How is Hbase integrated with Hadoop to provide real time access to the underlying data. Do we have to write special jobs to build indexes and such? In other words is there an additional layer between Hbase and hdfs that has data in the structure HBase understands
Upvotes: 1
Views: 1090
Reputation: 435
It's easy to understand:
HDFS is a distributed filesytem and provides write and read through an apped model.
Hbase is a NOSQL database that builds on the HDFS filesystem and must depend on it.
This can be read about here: Apache hbase document
Upvotes: 1
Reputation: 1494
HDFS is a distributed filesystem; One can do most regular FS operations on it such as listing files in a directory, writing a regular file, reading a part of the file, etc.
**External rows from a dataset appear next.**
Record BatchEmbeddingResponse (F : Type) : Type := mk_BatchEmbeddingResponse {
  embeddings : list (list F);
  batch_dimension : Z;
  count : Z
}.
Arguments mk_BatchEmbeddingResponse {F} _ _ _.
Arguments embeddings {F} _.
Arguments batch_dimension {F} _.
Arguments count {F} _.

Record HealthResponse : Type := mk_HealthResponse {
  health_status : string;
  health_model : string;
  health_device : string;
  health_dimension : Z
}.

(** What leaves a handler other than its response: an [HTTPException]
    raised by the handler, or an exception nothing caught. *)
Inductive handler_error : Type :=
| HTTPException (status_code : Z) (detail : string)
| Uncaught (e : exn).

(** The JSON value [root] returns. *)
#[local] Set Warnings "-register-all".
Inductive json : Type :=
| JString (s : string)
| JObject (fields : list (string * json)).

(** [len(l)] *)
Definition len {A} (l : list A) : Z := Z.of_nat (length l).

(** ** Model initialisation *)

(** [load_model()]: the globals are assigned one after the other, so a
    failing call leaves the earlier ones set.  [model.to(device)] and
    [model.eval()] run once the model global is assigned. *)
Definition load_model {F} (env : environ) (hw : Hardware) (hub : Hub F)
  : Py F exn (ModelT F * TokenizerT) :=
  let model_name := getenv env "MODEL_NAME" "microsoft/codebert-base" in
  (if cuda_is_available hw then set_device cuda
   else if mps_is_available hw then set_device mps
   else set_device cpu) ;;;
  tok <- lift (AutoTokenizer_from_pretrained hub model_name) ;;
  set_tokenizer tok ;;;
  mdl <- lift (AutoModel_from_pretrained hub model_name) ;;
  set_model mdl ;;;
  d <- get_device ;;
  lift (model_to mdl d) ;;;
  lift (model_eval mdl) ;;;
  ret (mdl, tok).

(** ** Inference *)

(** [{k: v.to(device) for k, v in inputs.items()}]: the values are moved,
    not changed. *)
Definition to_device (d : option torch_device) (inputs : BatchEncoding)
  : BatchEncoding :=
  mk_encoding (input_ids inputs) (attention_mask inputs).

(** [t[0]] on a 2-d tensor, then [.cpu().tolist()]. *)
Definition first_row {F A} (t : tensor2 A) : Py F exn (list A) :=
  match size0 t with
  | O => raise (IndexError "index 0 is out of bounds for dimension 0 with size 0")
  | S _ => ret (row t 0)
  end.

Definition generate_embedding {F} `{Scalar F}
  (text : string) (max_length : option Z) : Py F exn (list F) :=
  m <- get_model ;;
  t <- get_tokenizer ;;
  match m, t with
  | Some mdl, Some tok =>
      inputs <- lift (tok (Single text) max_length) ;;
      d <- get_device ;;
      let inputs := to_device d inputs in
      outputs <- lift (forward mdl inputs) ;;
      let embeddings := mean_dim1 outputs in
      first_row embeddings
  | _, _ => raise (RuntimeError "Model not loaded")
  end.

Definition generate_batch_embeddings {F} `{Scalar F}
  (texts : list string) (max_length : option Z) : Py F exn (list (list F)) :=
  m <- get_model ;;
  t <- get_tokenizer ;;
  match m, t with
  | Some mdl, Some tok =>
      inputs <- lift (tok (Batch texts) max_length) ;;
      d <- get_device ;;
      let inputs := to_device d inputs in
      outputs <- lift (forward mdl inputs) ;;
      let embeddings := mean_dim1 outputs in
      ret (tolist embeddings)
  | _, _ => raise (RuntimeError "Model not loaded")
  end.

(** ** The handlers *)

(** An exception that leaves a handler outside any [try]. *)
Definition propagate {F A} (c : Py F exn A) : Py F handler_error A :=
  try_except c (fun e => raise (Uncaught e)).

Definition health_check {F} `{Scalar F} : Py F handler_error HealthResponse :=
  m <- get_model ;;
  match m with
  | None => raise (HTTPException 503 "Model not loaded")
  | Some _ =>
      test_embedding <- propagate (generate_embedding "test" (Some 512)) ;;
      d <- get_device ;;
      ret (mk_HealthResponse "healthy" "microsoft/codebert-base"
             (str_device d) (len test_embedding))
  end.

Definition embed_text {F} `{Scalar F} (request : EmbeddingRequest)
  : Py F handler_error (EmbeddingResponse F) :=
  try_except
    (embedding <- generate_embedding (text request) (max_length request) ;;
     ret (mk_EmbeddingResponse embedding (len embedding)))
    (fun e => raise (HTTPException 500 (str e))).

Definition embed_batch {F} `{Scalar F} (request : BatchEmbeddingRequest)
  : Py F handler_error (BatchEmbeddingResponse F) :=
  try_except
    (if len (texts request) =? 0
     then ret (mk_BatchEmbeddingResponse [] 768 0)
     else
       embeddings <-
         generate_batch_embeddings (texts request) (batch_max_length request) ;;
       ret (mk_BatchEmbeddingResponse embeddings
              (match embeddings with
               | e0 :: _ => len e0
               | [] => 768
               end)
              (len embeddings)))
    (fun e => raise (HTTPException 500 (str e))).

Definition root_body : json :=
  JObject
    [("service", JString "CodeBERT Embedding Service");
     ("version", JString "1.0.0");
     ("endpoints",
      JObject [("health", JString "/health");
               ("embed", JString "/embed");
               ("embed_batch", JString "/embed/batch")])].

Definition root {F} : Py F handler_error json := ret root_body.

(** ** The routes *)

Inductive Request : Type :=
| GET_root
| GET_health
| POST_embed (request : EmbeddingRequest)
| POST_embed_batch (request : BatchEmbeddingRequest).

Inductive Response (F : Type) : Type :=
| RootResponse (r : handler_error + json)
| HealthCheckResponse (r : handler_error + HealthResponse)
| EmbedResponse (r : handler_error + EmbeddingResponse F)
| EmbedBatchResponse (r : handler_error + BatchEmbeddingResponse F).
Arguments RootResponse {F} _.
Arguments HealthCheckResponse {F} _.
Arguments EmbedResponse {F} _.
Arguments EmbedBatchResponse {F} _.

(** One request served on the globals [g]. *)
Definition handle {F} `{Scalar F} (rq : Request) (g : Globals F)
  : Response F * Globals F :=
  match rq with
  | GET_root => let (r, g') := root g in (RootResponse r, g')
  | GET_health => let (r, g') := health_check g in (HealthCheckResponse r, g')
  | POST_embed request =>
      let (r, g') := embed_text request g in (EmbedResponse r, g')
  | POST_embed_batch request =>
      let (r, g') := embed_batch request g in (EmbedBatchResponse r, g')
  end.

(** The requests of a run served one after the other. *)
Fixpoint serve {F} `{Scalar F} (rqs : list Request) (g : Globals F)
  : list (Response F) * Globals F :=
  match rqs with
  | [] => ([], g)
  | rq :: rest =>
      let (r, g') := handle rq g in
      let (rs, g'') := serve rest g' in
      (r :: rs, g'')
  end.

(** [lifespan]: the model is loaded before the first request is served;
    when loading raises, the application does not start. *)
Definition lifespan {F} `{Scalar F} (env : environ) (hw : Hardware)
  (hub : Hub F) (rqs : list Request) : exn + list (Response F) :=
  match load_model env hw hub initial_globals with
  | (inr _, g) => inr (fst (serve rqs g))
  | (inl e, _) => inl e
  end.

(** ** What the service expects of its collaborators *)

(** The tokenizer on one non-empty text with a bound of at least one
    token: one row, at least one and at most [max_length] positions. *)
Definition tokenizer_contract (tok : TokenizerT) : Prop :=
  forall (txt : string) (ml : Z),
    txt <> "" -> 1 <= ml ->
    exists enc,
      tok (Single txt) (Some ml) = inr enc /\
      size0 (input_ids enc) = 1%nat /\
      (1 <= size1 (input_ids enc))%nat /\
      Z.of_nat (size1 (input_ids enc)) <= ml.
Its not simply "a collection of structured or unstructured data" anymore than your EXT4 or NTFS filesystems are.
HBase is a in-memory Key-Value store which may persist to HDFS (it isn't a hard-requirement, you can run HBase on any distributed-filesystem). For any read key request asked of HBase, it will first check its runtime memory caches to see if it has a value cached, and otherwise visit its stored files on HDFS to seek and read out the specific value. There are various configurations in HBase offered to control the way the cache is utilised, but HBase's speed comes from a combination of caching and indexed persistence (faster, seek-ed file reads).
HBase's file-based persistence on HDFS does the key indexing automatically when it writes, so there is no manual indexing need by its users. These files are regular HDFS files, but specialised in format for HBase's usage, known as HFiles.
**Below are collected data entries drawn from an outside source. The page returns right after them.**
Fixpoint mutate_columns (row : gmap string string) (config : NoiseConfig)
    (cols : list string) (mutated : gmap string string)
    : M (gmap string string) :=
  match cols with
  | [] => ret mutated
  | col :: rest =>
      mutated' <- mutate_column row config mutated col ;;
      mutate_columns row config rest mutated'
  end.

(** [fieldnames[:-2] if len(fieldnames) >= 2 else []] *)
Definition mutate_fields (fieldnames : list string) : list string :=
  if decide (2 <= length fieldnames) then take (length fieldnames - 2) fieldnames
  else [].

(** The last step: the gate is drawn first, then the two membership tests. *)
Definition swap_names (config : NoiseConfig) (mutated : gmap string string)
    : M (gmap string string) :=
  fire <- gate (swap_name_prob config) ;;
  match fire, mutated !! "GivenName", mutated !! "Surname" with
  | true, Some given, Some sur =>
      ret (<["Surname":=given]> (<["GivenName":=sur]> mutated))
  | _, _, _ => ret mutated
  end.

Definition mutate_encoded_row (row : gmap string string)
    (fieldnames : list string) (config : NoiseConfig) : M (gmap string string) :=
  let mutated := row in
  mutated <- mutate_columns row config (mutate_fields fieldnames) mutated ;;
  swap_names config mutated.

(** ** Record swap engine *)

(** [shuffle(x)]: for [i] from [len(x) - 1] down to [1], exchange [x[i]]
    with [x[_randbelow(i + 1)]]. *)
Fixpoint shuffle_from {A} (i : nat) (x : list A) : M (list A) :=
  match i with
  | 0 => ret x
  | S i' =>
      j <- rng.randbelow (i + 1) ;;
      x' <- lift (list_swap i j x) ;;
      shuffle_from i' x'
  end.
Definition shuffle {A} (x : list A) : M (list A) := shuffle_from (length x - 1) x.

(** [range(0, stop, 2)] *)
Definition range_by_two (stop : nat) : list nat :=
  map (fun t => 2 * t) (seq 0 ((stop + 1) / 2)).

(** The rows are a list of dictionaries mutated in place; position [i] of
    the list stands for the dictionary object [rows[i]].  The objects are
    pairwise distinct: [process_encoded_file] builds each with [dict(row)].

    [rows[i][enc_col], rows[j][enc_col] = rows[j][enc_col], rows[i][enc_col]]:
    the right-hand side is read first, then the two items are stored from
    left to right. *)
Definition swap_encodings (enc_col : string) (i j : nat)
    (rows : list (gmap string string)) : result (list (gmap string string)) :=
  match rows !! j, rows !! i with
  | Some rj, Some ri =>
      match rj !! enc_col, ri !! enc_col with
      | Some ej, Some ei =>
          let rows1 := <[i := <[enc_col:=ej]> ri]> rows in
          match rows1 !! j with
          | Some rj1 => Ok (<[j := <[enc_col:=ei]> rj1]> rows1)
          | None => Raise IndexError
          end
      | _, _ => Raise KeyError
      end
  | _, _ => Raise IndexError
  end.

(** The outcome of the in-place loop: the rows as the caller sees them
    afterwards, the exception if one escaped, and the generator. *)
Record swapped := mkswapped {
  rows_after : list (gmap string string);
  escaped : option exn;
  rng_after : Random
}.

(** The pair of positions visited at loop index [k]. *)
Definition pair_at (indices : list nat) (k : nat) : option (nat * nat) :=
  match indices !! k, indices !! (k + 1) with
  | Some i, Some j => Some (i, j)
  | _, _ => None
  end.

Fixpoint swap_loop (enc_col : string) (swap_prob : Q) (indices : list nat)
    (ks : list nat) (rows : list (gmap string string)) (g : Random) : swapped :=
  match ks with
  | [] => mkswapped rows None g
  | k :: ks' =>
      match rng.random g with
      | Raise e => mkswapped rows (Some e) g
      | Ok (r, g') =>
          if Qle_bool swap_prob r then swap_loop enc_col swap_prob indices ks' rows g'
          else
            match pair_at indices k with
            | None => mkswapped rows (Some IndexError) g'
            | Some (i, j) =>
                match swap_encodings enc_col i j rows with
                | Raise e => mkswapped rows (Some e) g'
                | Ok rows' => swap_loop enc_col swap_prob indices ks' rows' g'
                end
            end
      end
  end.

Definition apply_encoding_swaps (rows : list (gmap string string))
    (enc_col : string) (swap_prob : Q) (g : Random) : swapped :=
  match rows with
  | [] => mkswapped rows None g
  | first :: _ =>
      if bool_decide (first !! enc_col = None) || Qle_bool swap_prob 0 then
        mkswapped rows None g
      else
        match shuffle (seq 0 (length rows)) g with
        | Raise e => mkswapped rows (Some e) g
        | Ok (indices, g') =>
            swap_loop enc_col swap_prob indices
                      (range_by_two (length indices - 1)) rows g'
        end
  end.

(** The positions the loop visits, in order. *)
Definition pair_list (indices : list nat) (k : nat) : list nat :=
  match pair_at indices k with Some (i, j) => [i; j] | None => [] end.
Definition visited (indices : list nat) : list nat :=
  flat_map (pair_list indices) (range_by_two (length indices - 1)).

(** ** File pipeline *)

(** The four patterns of [iter_encoded_files], in the order they are tried. *)
Definition patterns : list string :=
  ["*_bf_encoded.tsv"; "*_bfd_encoded.tsv"; "*_tmh_encoded.tsv";
   "*_tsh_encoded.tsv"].

(** A file name against a glob pattern, case-sensitive as on POSIX: [*]
    stands for any run of characters, [?] for one character, any other
    character for itself.  (The four patterns use [*] only.) *)
Fixpoint glob_match (pattern name : list ascii) : bool :=
  match pattern with
  | [] => match name with [] => true | _ :: _ => false end
  | c :: pattern' =>
      if decide (c = "*"%char) then
        (fix star (name : list ascii) : bool :=
           glob_match pattern' name
           || match name with [] => false | _ :: name' => star name' end) name
      else
        match name with
        | [] => false
        | x :: name' =>
            (bool_decide (c = "?"%char) || bool_decide (x = c))
            && glob_match pattern' name'
        end
  end.

(** [input_dir.glob(pattern)] over the names of the directory's entries. *)
Definition glob (pattern : string) (names : list string) : list string :=
  filter (fun name => glob_match (chars pattern) (chars name) = true) names.

(** [sorted(...)] on paths of one directory: the order of their names. *)
Definition sorted (names : list string) : list string :=
  merge_sort String.le names.

(** The paths [iter_encoded_files] yields, in order, for a directory with
    the given entry names. *)
Definition iter_encoded_files (names : list string) : list string :=
  flat_map (fun pattern => sorted (glob pattern names)) patterns.

(** [[mutate_encoded_row(row, fieldnames, rng, config) for row in rows]] *)
Fixpoint mutate_rows (rows : list (gmap string string))
    (fieldnames : list string) (config : NoiseConfig)
    : M (list (gmap string string)) :=
  match rows with
  | [] => ret []
  | row :: rest =>
      noisy <- mutate_encoded_row row fieldnames config ;;
      others <- mutate_rows rest fieldnames config ;;
      ret (noisy :: others)
  end.

(** [fieldnames[-2] if len(fieldnames) >= 2 else None] *)
Definition encoding_column (fieldnames : list string) : option string :=
  if decide (2 <= length fieldnames) then fieldnames !! (length fieldnames - 2)
  else None.

(** [process_encoded_file] between reading and writing: from the header
    and the rows [csv.DictReader] delivered to the rows handed to
    [csv.DictWriter]; [None] when there is no header and the input path is
    returned at once.  An exception leaves the function before anything is
    written. *)
Definition process_encoded_file (fieldnames : list string)
    (rows : list (gmap string string)) (config : NoiseConfig) (swap_prob : Q)
    : M (option (list (gmap string string))) :=
  if decide (fieldnames = []) then ret None
  else
    noisy_rows <- mutate_rows rows fieldnames config ;;
    match encoding_column fieldnames with
    | Some enc_col =>
        if decide (enc_col = "") then ret (Some noisy_rows)
        else
          fun g =>
            let out := apply_encoding_swaps noisy_rows enc_col swap_prob g in
            match escaped out with
            | Some e => Raise e
            | None => Ok (Some (rows_after out), rng_after out)
            end
    | None => ret (Some noisy_rows)
    end.

(** Generators for concrete runs: the tape is the given list, followed by
    zeros. *)
Definition tape_of (l : list N) : Random := mkRandom (fun i => nth i l 0%N) 0.

(** ** The documented coefficients

    The table of the specification: each effect key with its coefficient. *)
Definition documented_coefficients : list ((NoiseConfig -> Q) * Q) :=
  [(missing_prob, 3 # 100); (typo_prob, 15 # 100); (case_prob, 1 # 10);
   (swap_name_prob, 4 # 100); (char_swap_prob, 6 # 100);
   (whitespace_prob, 12 # 100); (suffix_prob, 5 # 100);
   (uid_noise_prob, 6 # 100); (date_shift_prob, 3 # 10);
   (date_format_prob, 45 # 100); (date_text_token_prob, 2 # 100)].

(** ** The stage pipeline of the specification

    The specification describes [mutate_name] as a missing-value gate
    followed by gated stages, each applied to the output of the one before.
    [run_stages] follows those words; [mutate_name] above follows the code. *)
Definition stage (p : Q) (mutator : string -> M string) (value : string)
    : M string :=
  fire <- gate p ;; if fire : bool then mutator value else ret value.

Fixpoint run_stages (stages : list (Q * (string -> M string))) (value : string)
    : M string :=
  match stages with
  | [] => ret value
  | (p, mutator) :: rest => v <- stage p mutator value ;; run_stages rest v
  end.

Definition name_stages (config : NoiseConfig) : list (Q * (string -> M string)) :=
  [(char_swap_prob config, swap_two_characters);
   (typo_prob config, introduce_typo);
   (case_prob config, random_case);
   (whitespace_prob config, add_whitespace);
   (suffix_prob config, add_suffix)].

(** ** Vocabulary for the date properties *)

(** A day or month number as [strftime] renders it once a leading zero has
    been dropped. *)
Definition short2 (n : Z) : list ascii :=
  if (n <? 10)%Z then [digit (n mod 10)] else pad2 n.

(** The value is one of the placeholders or parses under one of [formats]. *)
Definition placeholder_or_parses (formats : list string) (s : string) : Prop :=
  s ∈ placeholder_tokens
  \/ exists fmt, fmt ∈ formats /\ is_Some (strptime s fmt).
These articles are slightly dated, but are still very reflective of the architecture HBase uses: http://blog.cloudera.com/blog/2012/06/hbase-write-path/ and http://blog.cloudera.com/blog/2012/06/hbase-io-hfile-input-output/, and should help if you want to dig deeper.
Upvotes: 2
Reputation: 682
HDFS is a distributed file system, and HBase is a NoSQL database that depends on the HDFS filesystem to store it's data.
You should read up on these technologies, since your structured/unstructured comparison is not correct.
Update
You should check out the Google File System, MapReduce, and Bigtable papers if you are interested in the origins of these technologies.
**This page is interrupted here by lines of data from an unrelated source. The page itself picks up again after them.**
Lemma longest_zeroes_span rest : ∀ done current longest,
  zero_span (done ++ rest) current → (span_len current ≠ 0 → span_start current + span_len current = length done)%nat →
  zero_span (done ++ rest) longest → zero_span (done ++ rest) (longest_zeroes rest (length done) current longest).
Proof.
  induction rest as [|segment rest IH]; intros pre current longest Hc He Hl; simpl; [done|].
  replace (S (length pre)) with (length (pre ++ [segment])) by (rewrite length_app; simpl; lia).
  rewrite cons_middle, app_assoc in Hc, Hl |- *.
  destruct (Z.eqb_spec segment 0) as [->|]; [|by apply IH; [apply zero_span_empty|done|done]].
  set (current' := {| span_start := if (span_len current =? 0)%nat then length pre else span_start current;
                      span_len := S (span_len current) |}).
  assert (zero_span ((pre ++ [0]) ++ rest) current') as Hc'.
  { intros k Hk. unfold current' in Hk. simpl in Hk. destruct (decide (k = length pre)) as [->|Hne].
    - rewrite <-app_assoc, lookup_app_r, Nat.sub_diag by done. done.
    - destruct (Nat.eqb_spec (span_len current) 0); [lia|]. apply Hc. specialize (He n). lia. }
  apply IH; [done| |by case_match].
  intros _. unfold current'. simpl. rewrite length_app. simpl. destruct (Nat.eqb_spec (span_len current) 0); [lia|].
  specialize (He n). lia.
Qed.

(** A span of zeroes may be left out of the list and put back. *)
Lemma zero_span_split segments s : zero_span segments s → span_len s ≠ 0%nat →
  (span_start s + span_len s ≤ length segments)%nat ∧
  segments = take (span_start s) segments ++ replicate (span_len s) 0 ++ drop (span_start s + span_len s) segments.
Proof.
  intros Hz Hl. assert (span_start s + span_len s ≤ length segments)%nat as Hb.
  { assert (is_Some (segments !! (span_start s + span_len s - 1)%nat)) as Hs%lookup_lt_is_Some by (rewrite Hz by lia; by eexists). lia. }
  split; [done|]. rewrite <-(take_drop (span_start s) segments) at 1. f_equal.
  rewrite <-(take_drop (span_len s) (drop (span_start s) segments)). rewrite drop_drop. f_equal.
  apply list_eq_same_length with (n := span_len s).
  - by rewrite length_replicate.
  - rewrite length_take, length_drop. lia.
  - intros i x y Hi. rewrite lookup_take_lt by done. rewrite lookup_drop, Hz by lia.
    intros [= <-] [<- _]%lookup_replicate. done.
Qed.

(** ** Round trip *)

Lemma read_ipv6_groups segments : length segments = 8%nat → Forall (λ g, 0 <= g <= U16_MAX) segments →
  read_ipv6_addr (fmt_subslice segments) = Some (segments, []).
Proof.
  intros Hl Hg. unfold read_ipv6_addr.
  pose proof (read_groups_show 8 8 0 segments [] ltac:(lia) Hg (or_introl eq_refl)) as Hr. cbn [chunk_text] in Hr.
  rewrite app_nil_r in Hr. rewrite Hr, Hl. done.
Qed.

Lemma read_ipv6_compressed before after zeroes : (length before + zeroes + length after = 8)%nat → (1 < zeroes)%nat →
  Forall (λ g, 0 <= g <= U16_MAX) before → Forall (λ g, 0 <= g <= U16_MAX) after →
  read_ipv6_addr (fmt_subslice before ++ lit "::" ++ fmt_subslice after) = Some (before ++ replicate zeroes 0 ++ after, []).
Proof.
  intros Hl Hz Hb Ha. unfold read_ipv6_addr.
  pose proof (read_groups_show 8 8 0 before (lit "::" ++ fmt_subslice after) ltac:(lia) Hb
    ltac:(right; by eexists)) as Hr. cbn [chunk_text] in Hr. rewrite Hr.
  destruct (Nat.eqb_spec (length before) 8); [lia|]. change (lit "::") with [COLON; COLON]. cbn [app].
  rewrite read_colon. cbn [mbind option_bind]. rewrite read_colon.
  pose proof (read_groups_show (8 - (length before + 1)) (8 - (length before + 1)) 0 after [] ltac:(lia) Ha (or_introl eq_refl)) as Hr'.
  cbn [chunk_text] in Hr'. rewrite app_nil_r in Hr'. cbn [mbind option_bind]. rewrite Hr'.
  by replace (8 - length before - length after)%nat with zeroes by lia.
Qed.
Ghemawat, Sanjay, Howard Gobioff, and Shun-Tak Leung. "The Google file system." ACM SIGOPS operating systems review. Vol. 37. No. 5. ACM, 2003.
Dean, Jeffrey, and Sanjay Ghemawat. "MapReduce: simplified data processing on large clusters." Communications of the ACM 51.1 (2008): 107-113.
Chang, Fay, et al. "Bigtable: A distributed storage system for structured data." ACM Transactions on Computer Systems (TOCS) 26.2 (2008): 4.
Upvotes: 1